Genel bazı tavsiyeler;

  • Kesinlikle sigara içilmemeli,
  • Lenf sistemi yetersiz olan kişilerin şişen uzuvları tedavi yapılarak normal düzeye gelebilir. Normale geldikten sonra bakımına özen gösterilmemesi farklı problemlere yol açabilir,
  • Kompresyon giysileri geceleri de dahil olmak üzere bütün gün giyilmelidir. Etkilenen uzuv geceleri kendi kendine iniyorsa o zaman giyilmeyebilir. Ancak tedaviyi takip eden ilke altı ay kesinlikle giyilmesi gerekir.
  • Etkilenmiş olan uzvun her ay bir defa ölçtürülmesi gerekmektedir. Belirgin bir değişklik söz konusu ise, doktora bildirilmelidir. Çünkü yeni bir kompresyon giysisine veya yardıma gereksinim olabilir.
  • Kompresyon giysisi, üreticinin tavsiyelerine göre değiştirilmesi gerekir. Gevşeklik varsa veya kolaylıkla giyilebiliyorsa ya kolun şişliği inmiştir ya da giysi genişlemiştir.
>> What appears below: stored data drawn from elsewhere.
(** * EntityFu: the entity/component table of [EntityFu.cpp]

    A shallow embedding of the storage core of EntityFu and the proofs of
    its specified properties.

    Modelling choices, all read off the source:
    - [Eid] and [Cid] are unsigned integers.  The only arithmetic the source
      performs on them is the increment of a loop counter that is guarded by
      [kMaxEntities] or [numCids], so no value ever wraps; they are modelled
      as [nat].
    - [kMaxEntities] and [Component::numCids] are declared in [EntityFu.h];
      they are parameters of the development.
    - A [Component*] is either [nullptr] ([None]) or the address of an
      instance ([Some c]); the instances themselves are opaque.
    - The three static tables are nullable pointers, so each is an [option].
    - [delete ptr] and [Log(...)] are recorded in an event trace.
    - An access through a null table or outside an array is undefined
      behaviour: the computation has no result ([None]).
    - [verbosity] is a file-local constant equal to [0]; the branches it
      guards never run and are left out. *)

From stdpp Require Import base option list sets strings pretty.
Bacakta ödem oluşmaması için yapılacaklar

Günlük hayatta;

  • Uzun müddet ayakta kalınmamalı,
  • Çıplak ayakla fazla dolaşılmamalı,
  • Ayağı sıkan ayakkabılar giyilmemeli,

Genel bakım;

  • Tıpkı kolda olduğu gibi tırnaklar kesilirken dikkatli olunmalı, istenmeyen tüyler alınacağı zaman tıraş makinesi kullanılmalı, alerjiyi tetikleyebilecek kozmetikler kullanılmalı ve ayak bakımına özen gösterilmelidir.
  • Ayak bileği pompalama egzersizleri yapılmalı,
  • Ayaklarda fabrikasyon üretim çoraplar kesinlikle kullanılmamalıdır.